The above illustration shows a Help - About report in a 32-bit Windows XP system in which two CUDA-enabled cards have been installed.

If a CUDA-enabled card has not been installed or if no CUDA software installed or if 64-bit Windows is in use the Help - About dialog will report Graphics only for the GPU, as seen above.
Functions Utilizing CUDA
At the present writing the following Manifold Surface - Transform dialog functions utilize CUDA if available: Aspect, AvgValue, Blur, CurvGauss, CurvMean, CurvPlan, CurvProfile, DifferenceE, DifferenceN, DifferenceNE, DifferenceNW, DifferenceS, DifferenceSE, DifferenceSW, DifferenceW, Diversity, DiversityIndex, HighPass1, HighPass2, HighPass3, Laplace1, Laplace2, LowPass1, LowPass2, LowPass3, MajValue, MaxValue, MedianCross, MedianSquare, MedianSquare5, MedValue, MinValue, Sharpen, SharpenMore, Slope, SumValue, Tile and TileMedian functions.
Additional functions and use of CUDA are expected to be added with each new Manifold release.
Tech Tip
The above screen shots were made on what has become a typical system within manifold.net for working with CUDA: it is a dual boot Windows configuration loaded with both 32-bit and 64-bit Windows versions. This is easy to accomplish.
When first loading Windows on a new computer begin with 32-bit Windows. In the initial installation, create a disk partition that uses some portion of the overall disk available and then install Windows on that partition. Next, begin a Windows x64 installation, create a second disk partition in the remaining disk space and then install x64 Windows on that partition. When your computer boots up Windows will give you a boot up screen that will enable you to choose either Windows or x64 Windows so you can choose to launch in either 32-bit or 64-bit mode. You will have a computer that appears to have a C: drive with 32-bit Windows installed on it and a D: drive with 64-bit Windows installed on it. No matter which version of Windows you launch, both drives will be fully available so you can keep your files and data on either drive.
Launch 32-bit Windows and install Manifold and the CUDA SDK library.

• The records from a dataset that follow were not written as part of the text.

(** Modelled from the spec: one pass through the greedy loop of section
    4.4 (terminal test, steps 1 to 5); [None] to go on, [Some s] when the
    loop is left. *)
Definition greedy_step (training : list P) (max_size : Z) (tolerance : option T)
    (st : greedy_state) : option stop * greedy_state :=
  if Z.of_nat (length (basis st)) =? max_size then (Some MaxSizeReached, st)
  else
    match select training st with
    | (inl e, evs) => (Some (Failed e), record_iteration st evs)
    | (inr (mu, err), evs) =>
        if tolerance_reached tolerance err
        then (Some ToleranceReached, record_iteration st evs)
        else
          match fom_solve mu with
          | inl e => (Some (Failed e), record_iteration st (evs ++ [EvFomSolve mu]))
          | inr u =>
              let '(accepted, new_basis) := extend (basis st) u in
              if accepted
              then (None,
                    {| basis := new_basis;
                       rom := Some (project new_basis);
                       history := history st ++ [(mu, err)];
                       iterations := iterations st
                         ++ [evs ++ [EvFomSolve mu; EvExtend true; EvProject]] |})
              else (Some Stalled,
                    record_iteration st (evs ++ [EvFomSolve mu; EvExtend false]))
          end
    end.

(** Modelled from the spec: the passes of the greedy loop, at most [fuel]
    of them. *)
Fixpoint greedy_loop (fuel : nat) (training : list P) (max_size : Z)
    (tolerance : option T) (st : greedy_state) : option (stop * greedy_state) :=
  match fuel with
  | O => None
  | S fuel' =>
      match greedy_step training max_size tolerance st with
      | (Some s, st') => Some (s, st')
      | (None, st') => greedy_loop fuel' training max_size tolerance st'
      end
  end.

(** Modelled from the spec: the greedy loop of section 4.4, absent from the
    sources.  State: "current Basis (initially empty), current
    ROM/Reconstructor (initially undefined), a fixed finite training set, an
    extension algorithm, a maximum basis size, and optional tolerance";
    "terminal when len(Basis) == max_size or (if tolerance configured) the
    maximum estimated error over the training set falls at or below
    tolerance"; "if Basis is empty, skip estimation and go straight to
    step 3 with an arbitrary first training sample (commonly the first
    element)"; "fails with EmptyTrainingSet if no samples given".  The
    result is [None] when [fuel] passes do not suffice. *)
Definition greedy (fuel : nat) (training : list P) (max_size : Z)
    (tolerance : option T) : option (stop * greedy_state) :=
  match training with
  | [] => Some (Failed EmptyTrainingSet, greedy_initial)
  | _ :: _ => greedy_loop fuel training max_size tolerance greedy_initial
  end.

(** The call of [ReducedSim._first]: the training set is
    [sample_uniformly(SNAPSHOTS)], [max_extensions] is RBSIZE, no target
    error is given. *)
Definition demo_greedy (sample_uniformly : Z -> list P) (fuel : nat) (args : Args)
    : option (stop * greedy_state) :=
  greedy fuel (sample_uniformly (SNAPSHOTS args)) (RBSIZE args) None.

End Greedy.

Arguments basis {T P Vec ROM} _.
Arguments rom {T P Vec ROM} _.
Arguments history {T P Vec ROM} _.
Arguments iterations {T P Vec ROM} _.







(** ** thermalblock_gui.py: the reduced model and its lazy construction *)

(** What a [ReducedSim] object does, in the order it does it. *)
Inductive sim_event (P : Type) : Type :=
  | BuildStarted              (* [greedy] is called *)
  | BuildCompleted            (* [greedy] has returned and [_first] has stored its result *)
  | RbSolve (mu : P)          (* [self.rb_discretization.solve(mu)] is called *)
  | Reconstructed.            (* [self.reconstructor.reconstruct] has been called *)
Arguments BuildStarted {P}.
Arguments BuildCompleted {P}.
Arguments RbSolve {P} _.
Arguments Reconstructed {P}.

Definition is_build_started {P} (ev : sim_event P) : bool :=
  match ev with BuildStarted => true | _ => false end.

Definition is_build_completed {P} (ev : sim_event P) : bool :=
  match ev with BuildCompleted => true | _ => false end.

Definition is_use {P} (ev : sim_event P) : bool :=
  match ev with RbSolve _ | Reconstructed => true | _ => false end.

Definition count_events {P} (p : sim_event P -> bool) (l : list (sim_event P)) : nat :=
  length (List.filter p l).

Section ReducedSim.
Context {P RD RC RVec U : Type}.
(** The outcome of the call [greedy(self.discretization, reductor, ...)]:
    the reduced discretization and the reconstructor, or the exception the
    call ends with.  The attributes it reads are assigned in [__init__]
    only, so every call has the same outcome. *)
Context (greedy_call : result (RD * RC)).
Context (rd_solve : RD -> P -> result RVec).
Context (reconstruct : RC -> RVec -> result U).

(** The attributes of a [ReducedSim] that change after [__init__]; [None]
    is an attribute that has not been assigned.  [events] is the log of
    what has happened to the object. *)
Record ReducedSim : Type := mk_ReducedSim {
  first : bool;
  rb_discretization : option RD;
  reconstructor : option RC;
  events : list (sim_event P)
}.

(** [ReducedSim.__init__], which only runs [SimBase.__init__]. *)
Definition ReducedSim_init : ReducedSim :=
  {| first := true; rb_discretization := None; reconstructor := None; events := [] |}.

Definition log (ev : sim_event P) (self : ReducedSim) : ReducedSim :=
  {| first := first self;
     rb_discretization := rb_discretization self;
     reconstructor := reconstructor self;
     events := events self ++ [ev] |}.

(** [ReducedSim._first]: the error product and the reductor it prepares
    are arguments of the call of [greedy]; the flag is cleared last. *)
Definition ReducedSim_first (self : ReducedSim) : result unit * ReducedSim :=
  let self := log BuildStarted self in
  match greedy_call with
  | inl e => (raise e, self)
  | inr (rd, rc) =>
      (ret tt,
       {| first := false;
          rb_discretization := Some rd;
          reconstructor := Some rc;
          events := events self ++ [BuildCompleted] |})
  end.

(** [ReducedSim.solve].  Python looks up [self.reconstructor] first, then
    evaluates the argument [self.rb_discretization.solve(mu)], then calls
    [reconstruct]. *)
Definition ReducedSim_solve (mu : P) (self : ReducedSim) : result U * ReducedSim :=
  let '(r, self) := if first self then ReducedSim_first self else (ret tt, self) in
  match r with
  | inl e => (raise e, self)
  | inr _ =>
      match reconstructor self with
      | None => (raise (AttributeError "reconstructor"), self)
      | Some rc =>
          match rb_discretization self with
          | None => (raise (AttributeError "rb_discretization"), self)
          | Some rd =>
              let self := log (RbSolve mu) self in
              match rd_solve rd mu with
              | inl e => (raise e, self)
              | inr u => (reconstruct rc u, log Reconstructed self)
              end
          end
      end
  end.

(** The calls of [solve] that the spin boxes trigger, one after the other;
    a call that raises leaves the object as it is at that point, and the
    next change of a spin box calls [solve] again. *)
Fixpoint ReducedSim_calls (mus : list P) (self : ReducedSim) : ReducedSim :=
  match mus with
  | [] => self
  | mu :: rest => ReducedSim_calls rest (snd (ReducedSim_solve mu self))
  end.

(** Unbuilt: nothing stored, and only attempts to build so far.  Built:
    both attributes stored, one completed build, preceded by build starts
    only and followed by uses only. *)
Definition sim_inv (self : ReducedSim) : Prop :=
  if first self
  then rb_discretization self = None /\ reconstructor self = None /\
       forallb is_build_started (events self) = true
  else exists rd rc pre post,
         rb_discretization self = Some rd /\ reconstructor self = Some rc /\
         events self = pre ++ BuildCompleted :: post /\
         forallb is_build_started pre = true /\ forallb is_use post = true.

End ReducedSim.

Arguments first {P RD RC} _.
Arguments rb_discretization {P RD RC} _.
Arguments reconstructor {P RD RC} _.
Arguments events {P RD RC} _.

(** ** cg_oned.py *)

Section CgOned.
Context {T : Type} `{Scalar T}.

(** The values bound to the local names of [cg_oned_demo] when [eval] runs:
    integers, and functions of the coordinate [X[..., 0]] wrapped in a
    [GenericFunction]. *)
Inductive pyval : Type :=
  | VInt (z : Z)
  | VFunction (f : T -> T).

(** A parameter functional is a projection or a generic function of the
    parameter, the latter with its parameter type. *)
Inductive Functional : Type :=
  | Projection (p : ProjectionParameterFunctional)
  | Generic (f : gmap string (ndarray T) -> T) (parameter_type : gmap string (list Z)).

Record EllipticProblem : Type := mk_EllipticProblem {
  elliptic_domain : string;
  elliptic_rhs : pyval;
  elliptic_diffusion_functions : list (T -> T);
  elliptic_diffusion_functionals : list Functional;
  elliptic_dirichlet_data : T;
  elliptic_name : string
}.

(** The literal 0.5. *)
Definition half : T := sdiv (of_Z 1) (of_Z 2).

(** [lambda X: np.ones(X.shape[:-1]) * 10] *)
Definition rhs0 (X : T) : T := smul (of_Z 1) (of_Z 10).

(** [lambda X: (X[..., 0] - 0.5) ** 2 * 1000]; numpy squares by
    multiplying. *)
Definition rhs1 (X : T) : T := smul (smul (ssub X half) (ssub X half)) (of_Z 1000).

(** [lambda X: 1 - X[..., 0]] and [lambda X: X[..., 0]] *)
Definition d0 (X : T) : T := ssub (of_Z 1) X.
Definition d1 (X : T) : T := X.

(** [eval(s)] for a string [s] that is a name: the value bound to it, or
    NameError.  The two strings that get past the assertion are names. *)
Definition eval (locals : list (string * pyval)) (s : string) : result pyval :=
  match List.find (fun b => String.eqb (fst b) s) locals with
  | Some b => ret (snd b)
  | None => raise (NameError s)
  end.

(** [cg_oned_demo], up to the construction of the problem; discretization,
    the solves and the plot that follow belong to other modules.  In
    [ProjectionParameterFunctional('diffusionl', 0)] the shape 0 stands for
    a scalar component. *)
Definition cg_oned_demo (nrhs n : Z) : result EllipticProblem :=
  if (0 <=? nrhs) && (nrhs <=? 1) then
    let* rhs := eval [("nrhs", VInt nrhs); ("n", VInt n);
                      ("rhs0", VFunction rhs0); ("rhs1", VFunction rhs1)]
                     ("rhs" +:+ pretty nrhs) in
    let f0 := Projection {| component_name := "diffusionl"; component_shape := [];
                            coordinates := []; name := None |} in
    let f1 := Generic (fun mu => of_Z 1) ∅ in
    ret {| elliptic_domain := "LineDomain";
           elliptic_rhs := rhs;
           elliptic_diffusion_functions := [d0; d1];
           elliptic_diffusion_functionals := [f0; f1];
           elliptic_dirichlet_data := of_Z 0;
           elliptic_name := "1DProblem" |}
  else raise (AssertionError (ValueError "Invalid rhs number.")).

End CgOned.

(** ** The order of doubles, and the block boundaries in binary64 *)

(** The place of a double in the order of the extended reals: the sign
    class first, then exponent and mantissa, both negated for a negative
    number; none for NaN, which compares with nothing. *)
Definition sf_key (f : spec_float) : option (Z * Z * Z) :=
  match f with
  | S754_nan => None
  | S754_zero _ => Some (0, 0, 0)
  | S754_infinity s => Some (if s then -2 else 2, 0, 0)
  | S754_finite s m e => Some (if s then (-1, - e, Z.neg m) else (1, e, Z.pos m))
  end.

This will enable you to work with CUDA when running 32-bit Windows. Launch 64-bit Windows and install x64 Manifold. This will enable you to work with big jobs using the full power of 64-bit Windows and x64 Manifold. You can use an x64 Manifold serial number for both installations (x64 Manifold will install and run in 32-bit mode when installed in 32-bit Windows), but you will have to use two Activation keys since a dual-boot installation is logically the same as installing twice on two different systems.
It is a major inconvenience not having an x64 Windows CUDA library since just about everyone interested in CUDA performance is already using 64-bit Windows. Despite that inconvenience the cost of CUDA-capable cards is so low that it makes sense to get one anyway for two reasons: first, for occasional usage even in 32-bit mode and second, with the expectation that NVIDIA will issue an x64 Windows version of the CUDA library as promised in November, 2007. A final point is that even if one doesn't use CUDA it is really nice to have a graphics card that can do any form of graphics with superb speed.
Demos
The greatest performance difference visible with CUDA appears when the Surface - Transform dialog is used for a complex calculation on a surface that is not too large. This shows off the intense computational performance in CUDA without disk accesses (which take a proportionately larger amount of time for large files) slowing down the works.
For example, suppose we have a surface called MySurface. Launch the Surface - Transform dialog and execute a formula such as:
Slope([MySurface]) + Slope([MySurface] * 2) /2 +
Slope([MySurface] * 3)/3 + Slope([MySurface] * 4)/4
This is a nonsensical but complex formula that will execute much faster, often ten times faster, when the Use GPGPU technologies (NVIDIA CUDA) option is turned on (thus using CUDA) than without CUDA.
Notes
CUDA capability is enabled by default. To turn it off, turn off the Use GPGPU technologies (NVIDIA CUDA) option in the Tools - Options - Miscellaneous dialog.